Cine-emotions

Les Herbes Folles, d'Alain Resnais.

Quatre-vingt sept printemps, Alain Resnais est encore derrière la caméra pour un nouveau long-métrage, Les Herbes Folles, ayant pour thème le hasard et l'amour.

 

Marguerite Muir est chirurgien dentiste, doté de pieds particuliers qui la force à prendre des chaussures particulières. En sortant de son magasin de chaussures favori, elle se fait voler son sac. Rien n'aurait alors prédit que derrière, ce voleur aurait laissé tomber le portefeuille dans un parking de centre commercial, mais surtout qu'un certain Georges Palet aurait ramassé derrière. Et avec cet événement anodin, il peut s'en passer des choses…

 

Jouer de la métaphore de l'herbe, ou plutôt ici l'herbe folle. Car cette notion prend tout son sens, et on comprend alors ce jeu si simple offert par Alain Resnais. Une caméra qui se fixe sur des touffes d'herbes coincées dans le béton, puis des herbes hautes battues par le vent, et enfin une forêt de jambes, sorte d'amalgame avec les herbes justement.
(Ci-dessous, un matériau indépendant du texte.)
Lemma turned_ok o o' k a b : turned o = Some o' → c_binop o' k b a = c_binop o k a b.
Proof.
  destruct o as [[]| |[]|[]]; simpl; intros; simplify_eq; simpl; f_equal;
    rewrite 1?(Z.eqb_sym b); auto with zarith;
    try apply Z.land_comm; try apply Z.lor_comm; try apply Z.lxor_comm.
Qed.

(** What both ways of loading two operands come to. *)
Lemma swapped_op_ok D g m l r bl br cc cc' T o o' k z (swap : bool) : inv D [] g m →
  read_ok (spent r ++ D) m l = true → read_ok (spent l ++ D) m r = true →
  eval depth ts ys M m l = Some bl → eval depth ts ys M m r = Some br →
  int_binop_of cc = Some o → int_binop_of cc' = Some o' → turned o = Some o' → int_optype T = Some k →
  (∀ w, holds w bl → conv k w = conv k (le_dec bl)) → (∀ w, holds w br → conv k w = conv k (le_dec br)) →
  c_binop o k (conv k (le_dec bl)) (conv k (le_dec br)) = Ok z →
  ∃ (w : bool) g', is_swap_available depth ts r g = Ok w ∧
    (if w then load2 depth ts r l g else load2 depth ts l r g) = Ok g' ∧
    inv ((spent l ++ spent r) ++ D) [wrap_u 64 z] (emit_vm_op (if w then cc' else cc) T g') m.
Proof.
  intros Hi Hl Hr Hel Her Ho Ho' Htu Hk Hcl Hcr Hz.
  destruct (swap2_ok D g m l r bl br Hi Hl Hr Hel Her) as (w & g' & wa & wb & Hw & Hg & Hi' & Ha & Hb).
  exists w, g'. split; [done|]. split; [done|]. destruct w.
  - eapply op2_ok; [exact Hi'|exact Ho'|exact Hk|]. rewrite (Hcr _ Ha), (Hcl _ Hb).
    by rewrite (turned_ok o o' k).
  - eapply op2_ok; [exact Hi'|exact Ho|exact Hk|]. by rewrite (Hcl _ Ha), (Hcr _ Hb).
Qed.

Lemma fixed_op_ok D g m l r bl br cc T o k z : inv D [] g m →
  read_ok (spent l ++ D) m r = true → read_ok D m l = true →
  eval depth ts ys M m l = Some bl → eval depth ts ys M m r = Some br →
  int_binop_of cc = Some o → int_optype T = Some k →
  (∀ w, holds w bl → conv k w = conv k (le_dec bl)) → (∀ w, holds w br → conv k w = conv k (le_dec br)) →
  c_binop o k (conv k (le_dec bl)) (conv k (le_dec br)) = Ok z →
  ∃ g', load2 depth ts l r g = Ok g' ∧ inv ((spent l ++ spent r) ++ D) [wrap_u 64 z] (emit_vm_op cc T g') m.
Proof.
  intros Hi Hr Hl Hel Her Ho Hk Hcl Hcr Hz.
  destruct (load2_ok D g m l r bl br) as (g' & wa & wb & Hg & Hi' & Ha & Hb); try done.
  exists g'. split; [done|]. eapply inv_weaken; [intros x; rewrite <-app_assoc; apply stale_swap|].
  eapply op2_ok; [exact Hi'|exact Ho|exact Hk|]. by rewrite (Hcl _ Ha), (Hcr _ Hb).
Qed.

(** Steps by one. *)
Lemma repeat_op_ok D g m n d x w : inv D [w] g m → d = 1 ∨ d = -1 → conv I32 w = x →
  in_range I32 (x + d * Z.of_nat n) = true →
  ∃ w', inv D [w'] (repeat_op n (if 0 <? d then VM_INC else VM_DEC) g) m ∧ conv I32 w' = x + d * Z.of_nat n.
Proof.
  intros Hi Hd Hx Hr. induction n as [|n IH].
  - exists w. split; [done|]. lia.
  - assert (Hrn : in_range I32 (x + d * Z.of_nat n) = true).
    { pose proof (conv_range I32 w) as Hw. rewrite Hx in Hw. rewrite in_range_spec in *. simpl in *. lia. }
    destruct (IH Hrn) as (w1 & Hi1 & Hw1).
    destruct (inv_emit D D [w1] (λ w, [w]) (λ w, conv I32 w = x + d * Z.of_nat (S n))
      (repeat_op n (if 0 <? d then VM_INC else VM_DEC) g) m m
      (mkcode (if 0 <? d then VM_INC else VM_DEC) VMOP_INT32 DNone) Hi1) as (w' & Hi' & Hw').
    + apply tidy_other; simpl; by destruct (0 <? d).
    + intros s Hs. destruct (turn_incdec E depth ts ys M sp0 bp gp D w1 [] s m (mkcode (if 0 <? d then VM_INC else VM_DEC)
        VMOP_INT32 DNone) d (x + d * Z.of_nat n) Hs ltac:(simpl; lia) eq_refl Hd Hw1) as (s' & w' & Ht & Hs' & Hc).
      { rewrite <-Hr. f_equal. lia. }
      exists s', w'. split; [done|]. split; [done|]. rewrite Hc. lia.
    + exists w'. split; [exact Hi'|done].
Qed.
L'homme est une herbe, sa vie est faite et constituée d'herbe. Et on ne se trompe pas lorsque le réalisateur nous dit : « Nous sommes tous des herbes folles, poussées entre les pavés gris de la ville ». Mais plus encore, Les Herbes Folles, c'est pour ces deux personnages, ils n'ont aucune raison d'entretenir une liaison ou de se parler. C'est aussi improbable que de trouver des herbes coincées entre plusieurs pavés d'une ville !

 

Un casting haut en couleur pour Alain Resnais, porté par un excellent André Dussollier, à la fois sombre et drôle, à l'image du film. Il va former avec Sabine Azéma et sa coupe dithyrambique, un duo très improbable. On retrouve aussi Sara Forestier, Nicolas Duvauchelle, Mathieu Amalric ou encore Annie Cordy en guest-star, et enfin le charme d'Emmanuelle Devos ou Anne de Consigny. Le film est porté par une très belle bande-son qui amplifie le jeu de caméra, l'ambiance du film. Elle est signée par un certain Mark Snow, aussi créateur du générique de X-Files. Avec ses différents jeux, il offre à la fois de l'humour, de l'émotion, et une histoire tout aussi attachante, avec une pointe d'originalité et de classique (l'exemple du « fin » pour clore l'histoire).

 

 

Il est difficile d'aller blâmer un tel cinéaste, l'un des rois de la Nouvelle Vague, celui qui avait commencé à la réalisation en 1946 par La Bague, auteur de films comme Hiroshima mon Amour (1959), Je t'aime, Je t'aime (1968), I Want to Go Home (1989), On Connaît la Chanson (1997), Pas sur la Bouche (2003). On peut éventuellement viser les répétitions et ses lourdeurs incessantes à vouloir répéter les choses comme s'il fallait boucher les trous (ou alors les écarts entre les pavés à défaut d'y trouver de l'herbe). Mais même pas, car on va directement penser qu'il fait ça pour se détacher, car son cinéma n'est pas comme celui d'un réalisateur qui s'amuserait à raconte l'amour d'une façon trop simpliste, sans originalité.

 

Les Herbes Folles est au départ une adaptation d'un roman de Christian Gailly, L'incident. A la vue de la bande annonce, on ne sent pas le grand film venir, on se demande même où l'intérêt d'aller le voir. S'il semblerait se destiner à un public connaisseur, amateur d'un cinéma à la Alain Resnais, ces fans de la Nouvelle Vague ou du cinéma d'amour à l'ancienne, on ne se trompe pas : ce genre de films qui font du bien à voir, car il sorte de la dimension purement commerciale, trop simple, caricatural, à la limite hollywoodienne. C'est ce cinéma unique qui manque tellement au cinéma français (entre autre). Et clin d'œil au destin, comme la boucle était bouclée, l'image de ces herbes folles, non sans rappeler ce travelling sur les rails d'Auschwitz, dans le film qui l'a rendu si célèbre, Nuit et Brouillard, en 1955.

 

Alain Resnais, récompensé par un Prix Exceptionnel à Cannes pour l'ensemble de sa carrière, a encore une nouvelle fois touché par Les Herbes Folles, un film sur le hasard et l'amour, entre humour et émotion, met une nouvelle fois en lumière ce cinéma si bon qu'est celui d'Alain Resnais.